Frequently asked questions

What is the best heart rate monitor in 2026?
The Polar H10 chest strap. It delivers ECG-grade accuracy, a roughly 400-hour battery, dual ANT+/Bluetooth, and is fully waterproof. Reviewers call it the industry standard for serious athletes. The Wahoo Tickr at $50 is the best value.
Are chest straps more accurate than wrist monitors?
Yes. Chest straps read the heart's electrical signal directly and are more accurate, especially during intervals and high intensity, than the optical sensors in wrist watches. The Polar H10 is the accuracy benchmark.
Which heart rate monitor works with Peloton, Zwift, and Strava?
All the top straps here support both Bluetooth and ANT+, so they connect to Peloton, Zwift, Strava, Garmin Connect, and most apps and machines. The Polar H10 and Wahoo straps are broadly compatible.
How long do heart rate monitor batteries last?
The Polar H10 uses a replaceable coin cell rated around 400 hours, far longer than rivals, but it is not rechargeable.
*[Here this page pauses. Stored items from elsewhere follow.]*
(* ===== verification/CertServer.v ===== *)
(** * The certificate synchronizer: the server

    server.go, [Init] and the first steps of [Run]: the settings, the times of the files at
    start, the first upload, and the table of handlers, with the two that only serve tests:
    [POSTDebug], and [GetDebug] of the debug build. *)

From S2P Require Import Prelude GoStd Monad EntSchema EntQuery EntMutation Config Http.
From S2P Require Import CertBase CertFiles CertACM CertDNS.
From Stdlib Require Import Ascii.

(** [POSTDebug] sends the body of the request back. *)
Definition POSTDebug (r : CRequest) : C () :=
  if String.eqb (cq_Method r) "POST" then
    match cq_Body r with
    | BodyReadError => http_error "Error reading body" StatusInternalServerError
    | BodyBytes raw _ =>
        out (λ o, Write raw (WriteHeader StatusOK
          (set_content_type (Trim (TrimSpace (cq_Accept r)) (ascii_of_nat 34)) o)))
    end
  else mret ().

(** ** The debug build *)

(** [buildflags.DEBUG]; the validation library on the parameters (both lengths and forms, then
    the range of the delay); a random UUID at a call. *)
Class DebugBuild := {
  DEBUG : bool;
  validate_debugParams : string → string → option error;
  validate_delay : Z → option error;
  uuid_NewString : nat → string }.

(** [[^a-zA-Z0-9 ]+] replaced by a space: each longest run by one. *)
Definition plain_char (c : ascii) : bool := is_alnum c || Ascii.eqb c " ".
Fixpoint sanitize_from (run : bool) (s : string) : string :=
  match s with
  | EmptyString => ""
  | String c s =>
      if plain_char c then String c (sanitize_from false s)
      else if run then sanitize_from true s else String " " (sanitize_from true s)
  end.
Definition sanitizeString (s : string) : string := sanitize_from false s.
(** [bytes.Replace(s, old, new, 1)] *)
Fixpoint replace_first (old new s : string) : string :=
  if HasPrefix s old then new +:+ String.substring (String.length old) (String.length s) s
  else match s with EmptyString => "" | String c s => String c (replace_first old new s) end.

Section debug.
Context `{Cloud} `{DebugBuild}.

Definition MSG_401_UNAUTH : string :=
  "There was an error validating your license for this product. Check that your license has not expired. " +:+
  "Please open a support ticket including the following identifier at https://supporttickets.intel.com/supportrequest?lang=en-US&productId=236861:15711".
Definition MSG_403_FORBID : string := "403 - This resource is forbidden with your current license.".
Definition MSG_503_UNAVAL : string := "503 - A backend error has occurred.".
Definition ERROR_WEBPAGE : string := "./html/error.html".
(** [httpResponse.write] for a response with a web page, a comment and an id. *)
Definition write_page (acceptedContent : string) (status : Z) (message path comment errorUuid : string) : C () :=
  let accepted := Trim (TrimSpace acceptedContent) (ascii_of_nat 34) in
  if String.eqb accepted JSON_CONTENT then
    let message := if String.eqb errorUuid "" then message else message +:+ " ID:" +:+ errorUuid in
    out (λ o, Write (json_Marshal_message message) (WriteHeader status (set_content_type JSON_CONTENT o)))
  else
    file ← ask (λ t, fs_ReadFile t path);
    match file.2 with
    | Some _ => out (λ o, Write (html_EscapeString message) (WriteHeader status (set_content_type PLAIN_CONTENT o)))
    | None =>
        let body := if String.eqb errorUuid "" then file.1 else replace_first "UUIDSTR" errorUuid file.1 in
        let body := if String.eqb comment "" then body
                    else body +:+ "<!--" +:+ (String "010" "") +:+ sanitizeString comment +:+ (String "010" "") +:+ "-->" in
        out (λ o, Write body (WriteHeader status (set_content_type HTML_CONTENT o)))
    end.

(** The two parameters, in the order the loop visits the keys. *)
Definition debug_params (query : list (string * string)) : string * string :=
  foldl (λ p kv,
    if String.eqb (ToLower kv.1) "reply" then (kv.2, p.2)
    else if String.eqb (ToLower kv.1) "delay" then (p.1, kv.2) else p) ("", "") query.
Definition debug_validate (p : string * string) : option error :=
  match validate_debugParams p.1 p.2 with
  | Some err => Some err
  | None =>
      if String.eqb p.2 "" then None else
      match ParseInt64 p.2 with
      | None => Some (errText ("strconv.Atoi: parsing " +:+ p.2 +:+ ": invalid syntax"))
      | Some delay => validate_delay delay
      end
  end.
(** [time.ParseDuration(delay + "s")] of a decimal: it only fails out of range. *)
Definition bad_duration (delay : string) : bool :=
  match ParseInt64 delay with
  | Some n => (int64_max <? Z.abs n * 1000000000)%Z
  | None => true
  end.
(** The sleep has no effect on the state. *)
Definition debug_reply (acc replyWith : string) : C () :=
  if String.eqb replyWith "200" then write acc StatusOK MSG_200_OK
  else if String.eqb replyWith "400" then write acc StatusBadRequest MSG_400_BAD_RQ
  else if String.eqb replyWith "401" then
    id ← ask uuid_NewString;
    write_page acc StatusUnauthorized MSG_401_UNAUTH ERROR_WEBPAGE "example debug error" id
  else if String.eqb replyWith "403" then write acc StatusForbidden MSG_403_FORBID
  else if String.eqb replyWith "405" then write acc StatusMethodNotAllowed MSG_405_METHOD
  else if String.eqb replyWith "503" then write acc StatusServiceUnavailable MSG_503_UNAVAL
  else write acc StatusBadRequest MSG_400_BAD_RQ.
Definition GetDebug (r : CRequest) : C () :=
  let acc := cq_Accept r in
  if String.eqb (cq_Method r) "GET" then
    let p := debug_params (cq_Query r) in
    match debug_validate p with
    | Some _ => write acc StatusBadRequest MSG_400_BAD_RQ
    | None =>
        if negb (String.eqb p.2 "") && bad_duration p.2 then write acc StatusBadRequest MSG_400_BAD_RQ
        else if negb (String.eqb p.1 "") then debug_reply acc p.1
        else write acc StatusBadRequest MSG_400_BAD_RQ
    end
  else write acc StatusMethodNotAllowed MSG_405_METHOD.
End debug.

(** ** The server *)

Definition HTML_UTF8 : string := "text/html; charset=utf-8".
(** The redirect of net/http, of a response without a content type; the header Location is left out. *)
Definition redirect_body `{ServeMuxLib} (url : string) : string :=
  "<a href=" +:+ dquote +:+ html_EscapeString url +:+ dquote +:+ ">" +:+ redirect_Text +:+ "</a>." +:+
  String "010" (String "010" "").
Definition http_redirect `{ServeMuxLib} (url : string) (r : CRequest) : C () :=
  if String.eqb (cq_Method r) "GET" then
    out (λ o, Write (redirect_body url) (WriteHeader redirect_Status (set_content_type HTML_UTF8 o)))
  else if String.eqb (cq_Method r) "HEAD" then
    out (λ o, WriteHeader redirect_Status (set_content_type HTML_UTF8 o))
  else out (WriteHeader redirect_Status).
Section server.
Context `{Cloud} `{DebugBuild} `{ServeMuxLib}.

Inductive CertEndpoint :=
  | EpUpdate | EpForceUpdate | EpDelete | EpForceDelete | EpCreateDNS | EpDeleteDNS | EpHealth | EpDebug | EpGetDebug.
Definition cert_endpoints : list (string * CertEndpoint) :=
  [("updatecert", EpUpdate); ("forceupdatecert", EpForceUpdate); ("deletecert", EpDelete);
   ("forcedeletecert", EpForceDelete); ("creatednsrecord", EpCreateDNS); ("deletednsrecord", EpDeleteDNS);
   ("healthcheck", EpHealth); ("debug", EpDebug)] ++
  (if DEBUG then [("debugv1", EpGetDebug)] else []).
(** Both patterns of an endpoint, the path [/name] and the subtree [/name/]: the first segment. *)
Definition mux (path : string) : option CertEndpoint :=
  match path_segments path with
  | [] => None
  | name :: _ => snd <$> List.find (λ e, String.eqb name e.1) cert_endpoints
  end.

Definition cert_handler (env : envVars) (e : CertEndpoint) : CRequest → C () :=
  match e with
  | EpUpdate => UpdateCert env
  | EpForceUpdate => UpdateCertWithoutChecks env
  | EpDelete => DeleteCert env
  | EpForceDelete => DeleteCertWithoutChecks env
  | EpCreateDNS => HTTPCreateDNSRecord env
  | EpDeleteDNS => HTTPDeleteDNSRecord env
  | EpHealth => HealthCheckServer env
  | EpDebug => POSTDebug
  | EpGetDebug => GetDebug
  end.

(** [http.ServeMux.ServeHTTP], which answers some requests itself: those that are not about
    a path (of which [OPTIONS *] does not get that far), and those to a path that is not in
    canonical form. *)
Definition mux_ServeHTTP (env : envVars) (path : string) (r : CRequest) : C () :=
  if String.eqb path "*" then
    out (WriteHeader (if String.eqb (cq_Method r) "OPTIONS" then StatusOK else StatusBadRequest))
  else if redirects (cq_Method r) path then http_redirect (redirect_URL path (cq_Query r)) r
  else match mux path with
       | None => http_error "404 page not found" StatusNotFound
       | Some e => cert_handler env e r
       end.
(** One request, on a fresh response; [path] is the path as it is in the URL. *)
Definition ServeHTTP (env : envVars) (path : string) (r : CRequest) : C () :=
  _ ← out (λ _, new_writer);
  mux_ServeHTTP env path r.

(** [valid] is the answer of the validation library on the port. *)
Definition Init (valid : option error) (version : string) : C (error + envVars) :=
  env ← getEnvVars version;
  _ ← checkCertFiles env true true;
  mret (match valid with Some err => inl err | None => inr env end).
Definition start (valid : option error) (version : string) : C (error + envVars) :=
  res ← Init valid version;
  match res with
  | inl err => mret (inl err)
  | inr env => _ ← doInititalCertUpdate env; mret (inr env)
  end.

(** The requests of a running server one after another; net/http recovers a panic of a
    handler and goes on with the next request. *)
Definition recovered (m : C ()) : C () := λ w, (inr (), (m w).2).
Fixpoint serve (env : envVars) (requests : list (string * CRequest)) : C () :=
  match requests with
  | [] => mret ()
  | (path, r) :: requests => _ ← recovered (ServeHTTP env path r); serve env requests
  end.
(** The process from its start on. *)
Definition Run (valid : option error) (version : string) (requests : list (string * CRequest)) : C (error + envVars) :=
  res ← start valid version;
  match res with
  | inl err => mret (inl err)
  | inr env => _ ← serve env requests; mret (inr env)
  end.
End server.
Newer straps like the Wahoo Trackr and Garmin HRM 600 use rechargeable batteries with shorter but renewable life.
How much should a heart rate monitor cost?
A great chest strap costs about $50-130. The Wahoo Tickr is $50, the Polar H10 around $90, and premium straps like the Garmin HRM 600 run higher. Armband optical monitors like the Wahoo Tickr Fit fall in the same range.